Altium’s design process, which they call “LiveDesign,” combines hardware design tools, C and assembler-based embedded software development tools, ready-to-use, pre-synthesized, FPGA-targeted components, virtual instrumentation, and a reconfigurable hardware platform to allow mainstream engineers to interactively design and implement an embedded system inside an FPGA. The system connects to Altium’s “NanoBoard” for real-time rapid prototyping and debug with actual hardware.

In an effort to bring the capability to the masses, Altium has priced the system far below what one might expect, bringing the capabilities within reach of a much larger audience. As such, Nexar will introduce the benefits of programmable logic to a new group of designers, broadening and strengthening FPGA’s reach as a broad-based general-purpose implementation technology.

Xilinx Serial Backplane Programmable Line Card Solutions

The third chapter of our aftermarket accessories roundup really isn’t aftermarket at all. It comes from industry leader Xilinx, and it targets the very market segment that propelled FPGAs to their current level of market acceptance. Using the “if it worked for chips, it should work for boards” philosophy, Xilinx has launched a line of programmable line cards that facilitate rapid development of line card designs using new high-speed serial protocols and taking advantage of the capabilities of Xilinx Virtex II Pro devices.

It’s no secret that the communications industry has been tough for FPGA vendors of late. After the industry crunch and consolidation, designers turned more and more to emerging off-the-shelf ASSP solutions to reduce cost in once FPGA-heavy backplane/line card designs. With the emergence of high-speed serial I/O-based backplane standards, Xilinx saw an opportunity to recapture much of the market by creating ready-to-design line cards complete with power supply, connectors, and FPGAs, and with ample room for user-designed customization. In addition, Xilinx provides reference designs such as crossbar switches and full-mesh fabric building blocks that facilitate rapid development and also act as examples of the capabilities of Xilinx’s development platform.

Xilinx’s platform is PICMG 3.0 compliant, and it includes a 15-channel, single-port, full-mesh fabric interface, an intelligent peripheral manager (IPM) interface, and a base interface shelf management controller (ShMC) port. A Virtex II Pro device acts as a reconfigurable fabric interface and connects to a personality module area where the user-supplied design is attached.

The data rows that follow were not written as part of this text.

(* ===== verification/JsonStruct.v ===== *)
(** * JSON and structs ([encoding/json] on struct values)

    How [json.Unmarshal] stores a parsed value into a struct: keys are matched exactly, then
    without regard to case; [null] leaves a field as it is; the last of several members for a
    field wins; a member that fits no field is ignored. The result is [None] where
    [Unmarshal] returns an error. *)

From S2P Require Import Prelude GoLib Json Base64 TimeText.
From Stdlib Require Import Ascii.

(** ** Keys *)

Definition to_upper (c : ascii) : ascii := if in_range 97 122 c then ascii_of_N (code c - 32) else c.

(** [foldName]: letters in upper case; U+212A is a K and U+017F an S. *)
Fixpoint fold_name (s : string) : string :=
  match s with
  | EmptyString => ""
  | String c s' =>
      match s' with
      | String d s'' =>
          if (Ascii.eqb c "197" && Ascii.eqb d "191")%bool then String "S" (fold_name s'')
          else
            match s'' with
            | String e s''' =>
                if (Ascii.eqb c "226" && Ascii.eqb d "132" && Ascii.eqb e "170")%bool then String "K" (fold_name s''')
                else String (to_upper c) (fold_name s')
            | EmptyString => String (to_upper c) (fold_name s')
            end
      | EmptyString => String (to_upper c) ""
      end
  end.

(** ** Struct values *)

Section Struct.
Context {M : Type}.

(** A field: its name and how a JSON value is stored into it. *)
Definition field : Type := string * (json → M → option M).

Definition find_field (fields : list field) (key : string) : option (json → M → option M) :=
  match find (λ f, String.eqb f.1 key) fields with
  | Some f => Some f.2
  | None => snd <$> find (λ f, String.eqb (fold_name f.1) (fold_name key)) fields
  end.

Definition store_member (fields : list field) (kv : string * json) (m : M) : option M :=
  key ← unquote kv.1;
  match find_field fields key with Some store => store kv.2 m | None => Some m end.

Fixpoint store_members (fields : list field) (members : list (string * json)) (m : M) : option M :=
  match members with
  | [] => Some m
  | kv :: members => m ← store_member fields kv m; store_members fields members m
  end.

Definition store_struct (fields : list field) (j : json) (m : M) : option M :=
  match j with
  | JNull => Some m
  | JObj members => store_members fields members m
  | _ => None
  end.

(** [json.Unmarshal(text, &m)]. *)
Definition unmarshal_struct (fields : list field) (text : string) (m : M) : option M :=
  j ← parse_json text; store_struct fields j m.

Lemma store_members_app fields l1 l2 m :
  store_members fields (l1 ++ l2) m = store_members fields l1 m ≫= store_members fields l2.
Proof.
  revert m. induction l1 as [|kv l1 IH]; intros m; [done|]. cbn [app store_members].
  destruct (store_member fields kv m) as [m'|]; [apply IH|done].
Qed.

(** A member whose key names a field, written as [Marshal] writes it. *)
Lemma store_member_field fields key j m store :
  unquote key = Some key → find_field fields key = Some store → store_member fields (key, j) m = store j m.
Proof. intros Hk Hf. unfold store_member. cbn [fst snd]. rewrite Hk. cbn [mbind option_bind]. by rewrite Hf. Qed.
End Struct.

(** ** Values of the types of the fields *)

Definition store_string {M} (set : string → M → M) (j : json) (m : M) : option M :=
  match j with
  | JNull => Some m
  | JStr raw => s ← unquote raw; Some (set s m)
  | _ => None
  end.

Definition store_int {M} (set : Z → M → M) (j : json) (m : M) : option M :=
  match j with
  | JNull => Some m
  | JNum raw => z ← ParseInt raw; Some (set z m)
  | _ => None
  end.

Definition store_bool {M} (set : bool → M → M) (j : json) (m : M) : option M :=
  match j with
  | JNull => Some m
  | JBool b => Some (set b m)
  | _ => None
  end.

Definition store_time {M} (set : Time → M → M) (j : json) (m : M) : option M :=
  match j with
  | JNull => Some m
  | JStr raw => t ← parse_time raw; Some (set t m)
  | _ => None
  end.

(** The elements of an array stored into bytes over the previous contents. *)
Fixpoint store_byte_elems (elems : list json) (old : list Byte.byte) : option (list Byte.byte) :=
  match elems with
  | [] => Some []
  | j :: elems =>
      b ← match j with
          | JNull => Some (default Byte.x00 (head old))
          | JNum raw => z ← ParseInt raw; if (0 <=? z) then Byte.of_N (Z.to_N z) else None
          | _ => None
          end;
      bs ← store_byte_elems elems (tail old); Some (b :: bs)
  end.

Definition store_bytes {M} (get : M → list Byte.byte) (set : list Byte.byte → M → M) (j : json) (m : M) : option M :=
  match j with
  | JNull => Some (set [] m)
  | JStr raw => s ← unquote raw; bs ← base64_decode s; Some (set bs m)
  | JArr elems => bs ← store_byte_elems elems (get m); Some (set bs m)
  | _ => None
  end.

(** ** Values written by [Marshal] *)

Definition json_string (s : string) : json := JStr (quote s).
Definition json_int (z : Z) : json := JNum (FormatInt z).

(** A nil slice is [null]. *)
Definition json_bytes (bs : list Byte.byte) : json :=
  match bs with [] => JNull | _ => JStr (base64_encode bs) end.
Definition json_time (t : Time) : option json := JStr <$> format_time t.

(** ** Text that needs no escape *)

Fixpoint plain (s : string) : bool :=
  match s with
  | EmptyString => true
  | String c s =>
      (in_range 32 127 c && negb (Ascii.eqb c quote_char) && negb (Ascii.eqb c backslash) && negb (Ascii.eqb c "<") &&
       negb (Ascii.eqb c ">") && negb (Ascii.eqb c "&") && plain s)%bool
  end.

Lemma plain_app s t : plain (s +:+ t) = (plain s && plain t)%bool.
Proof.
  induction s as [|c s IH]; [done|]. rewrite string_cons_app. cbn [plain]. rewrite IH. by rewrite !andb_assoc.
Qed.

Lemma quote_plain s : plain s = true → quote s = s.
Proof.
  unfold quote. induction s as [|c s IH]; [done|]. cbn [plain].
  intros [[[[[[Hr Hq]%andb_prop Hb]%andb_prop Hl]%andb_prop Hg]%andb_prop Ha]%andb_prop Hs]%andb_prop.
  cbn [quote_go]. rewrite (proj2 (utf8_size_1 c s)) by (eapply in_range_mono; [..|exact Hr]; done).
  rewrite (IH Hs). unfold quote_ascii.
  repeat match goal with H : negb _ = true |- _ => apply negb_true_iff in H; rewrite H end.
  assert (∀ d, (code d <= 31)%N → Ascii.eqb c d = false ∧ in_range 0 31 c = false) as Hlow.
  { unfold in_range in *. apply andb_prop in Hr as [Hr%N.leb_le _]. intros d Hd. split.
    - apply Ascii.eqb_neq. intros ->. lia.
    - apply andb_false_iff. right. apply N.leb_gt. lia. }
  rewrite !(λ d H, proj1 (Hlow d H)) by (vm_compute; discriminate).
  rewrite (proj2 (Hlow "008"%char ltac:(vm_compute; discriminate))). done.
Qed.

Lemma plain_digit z : 0 ≤ z < 10 → plain (String (digit_char z) "") = true.
Proof.
  intros Hz. set (P n := plain (String (digit_char n) "")).
  assert (forallb P (Z.of_nat <$> seq 0 10) = true) as H by (vm_compute; reflexivity).
  rewrite forallb_forall in H. apply (H z). apply list_elem_of_In, list_elem_of_fmap.
  exists (Z.to_nat z). split; [lia|]. apply elem_of_seq. lia.
Qed.

(** Every text [Marshal] writes from digits, base64 and times is plain. *)
Lemma plain_pad n z : plain (pad n z) = true.
Proof.
  induction n as [|n IH]; [done|]. cbn [pad]. change (String ?c ?s) with (String c "" +:+ s).
  rewrite plain_app, IH, plain_digit by (apply Z.mod_pos_bound; lia). done.
Qed.

Lemma plain_strip_zeros s : plain s = true → plain (strip_zeros s) = true.
Proof.
  induction s as [|c s IH]; [done|]. intros H. cbn [strip_zeros]. case_match; [done|].
  cbn [plain] in *. apply andb_prop in H as [-> Hs]. by rewrite IH.
Qed.

Lemma plain_format_time t text : format_time t = Some text → plain text = true.
Proof.
  unfold format_time. destruct (civil_from_days _) as [[y mo] d]. case_match; [|done]. intros <-%(inj Some).
  rewrite !plain_app, !plain_pad. unfold frac_text. case_match; [done|].
  by rewrite plain_app, plain_strip_zeros by apply plain_pad.
Qed.

Lemma plain_sextet n : (n < 64)%N → plain (String (sextet_char n) "") = true.
Proof. apply (sextet_cases (λ n, plain (String (sextet_char n) ""))). vm_compute. reflexivity. Qed.

Lemma plain_base64 bs : plain (base64_encode bs) = true.
Proof.
  assert (∀ n s, (n < 64)%N → plain (String (sextet_char n) s) = plain s) as Hs.
  { intros n s Hn. change (String ?c s) with (String c "" +:+ s). by rewrite plain_app, plain_sextet. }
  induction bs as [|a|a b|a b c bs IH] using list_ind3; [done|..]; cbn [base64_encode];
    pose proof (to_N_bound a); try pose proof (to_N_bound b); try pose proof (to_N_bound c);
    rewrite !Hs by div_lia; [done|done|]. exact IH.
Qed.

Lemma utf8_plain s : plain s = true → utf8_valid s = true.
Proof.
  unfold utf8_valid. induction s as [|c s IH]; [done|]. cbn [plain].
  intros [[[[[[Hr _]%andb_prop _]%andb_prop _]%andb_prop _]%andb_prop _]%andb_prop Hs]%andb_prop.
  cbn [utf8_go]. rewrite (proj2 (utf8_size_1 c s)) by (eapply in_range_mono; [..|exact Hr]; done). by apply IH.
Qed.

Lemma unquote_plain_text s : plain s = true → unquote s = Some s.
Proof. intros Hs. rewrite <-(quote_plain s Hs) at 1. by apply unquote_quote, utf8_plain. Qed.

(** ** What is written is read back *)

Section Stores.
Context {M : Type}.

Lemma store_json_string (set : string → M → M) s m :
  utf8_valid s = true → store_string set (json_string s) m = Some (set s m).
Proof. intros Hs. cbn [store_string json_string]. by rewrite unquote_quote. Qed.

Lemma store_json_int (set : Z → M → M) z m : int64 z → store_int set (json_int z) m = Some (set z m).
Proof. intros Hz. cbn [store_int json_int]. by rewrite ParseInt_FormatInt. Qed.

Lemma store_json_bool (set : bool → M → M) b m : store_bool set (JBool b) m = Some (set b m).
Proof. done. Qed.

Lemma store_json_time (set : Time → M → M) t j m : json_time t = Some j → store_time set j m = Some (set t m).
Proof.
  unfold json_time. destruct (format_time t) as [text|] eqn:E; [|done]. intros <-%(inj Some).
  cbn [store_time]. by rewrite (parse_format_time _ _ E).
Qed.

Lemma store_json_bytes get (set : list Byte.byte → M → M) bs m :
  store_bytes get set (json_bytes bs) m = Some (set bs m).
Proof.
  destruct bs as [|b bs]; [done|]. cbn [store_bytes json_bytes].
  rewrite unquote_plain_text by apply plain_base64. cbn [mbind option_bind]. by rewrite base64_roundtrip.
Qed.
End Stores.

(** ... and is what [parse_json] reads. *)
Lemma json_ok_bytes bs : json_ok (json_bytes bs).
Proof. destruct bs as [|b bs]; [done|]. exists (base64_encode (b :: bs)). by rewrite quote_plain by apply plain_base64. Qed.

Lemma json_ok_time t j : json_time t = Some j → json_ok j ∧ json_depth j = 0.
Proof.
  unfold json_time. destruct (format_time t) as [text|] eqn:E; [|done]. intros <-%(inj Some).
  split; [|done]. exists text. by rewrite quote_plain by by eapply plain_format_time.
Qed.

Lemma json_depth_bytes bs : json_depth (json_bytes bs) = 0.
Proof. by destruct bs. Qed.

(** An object whose keys need no escape. *)
Lemma json_ok_members l : Forall (λ kv, plain kv.1 = true ∧ json_ok kv.2) l → json_ok (JObj l).
Proof.
  intros Hl. cbn [json_ok]. rewrite fold_right_and. eapply Forall_impl; [exact Hl|]. intros [k j] [Hk Hj].
  split; [|exact Hj]. exists k. by rewrite quote_plain.
Qed.

Lemma json_ok_string s : json_ok (json_string s).
Proof. by exists s. Qed.
Lemma json_ok_int z : json_ok (json_int z).
Proof. by exists z. Qed.
#[export] Hint Resolve json_ok_bytes json_ok_string json_ok_int : gte.

(** Store the next member, which the table of fields knows, by the lemma [lem]. *)
Tactic Notation "store_field" uconstr(lem) :=
  cbn [store_members];
  match goal with |- context [store_member ?tags (?k, ?j) ?m] =>
    match eval cbn in (find_field tags k) with Some ?s =>
      rewrite (store_member_field tags k j m s eq_refl eq_refl)
    end
  end;
  rewrite lem by done; cbn [mbind option_bind].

This ATCA development board, combined with the available IP cores and reference designs, is designed to accelerate time-to-market and reduce the expertise required to deploy a new line card design. It also brings the benefits of FPGA back to its roots and re-establishes the validity of programmable-logic-based solutions while raising the bar on rapid deployment with pre-designed IP.

Building and Broadening

The diversity and specificity of these solutions is an indicator of things to come in programmable logic. As the technology penetrates more and more markets, a growing number of solutions vendors will find ways to produce highly-targeted products that serve specific segments very well. This is good news both for those who produce products and solutions in the programmable logic market and for those who use them.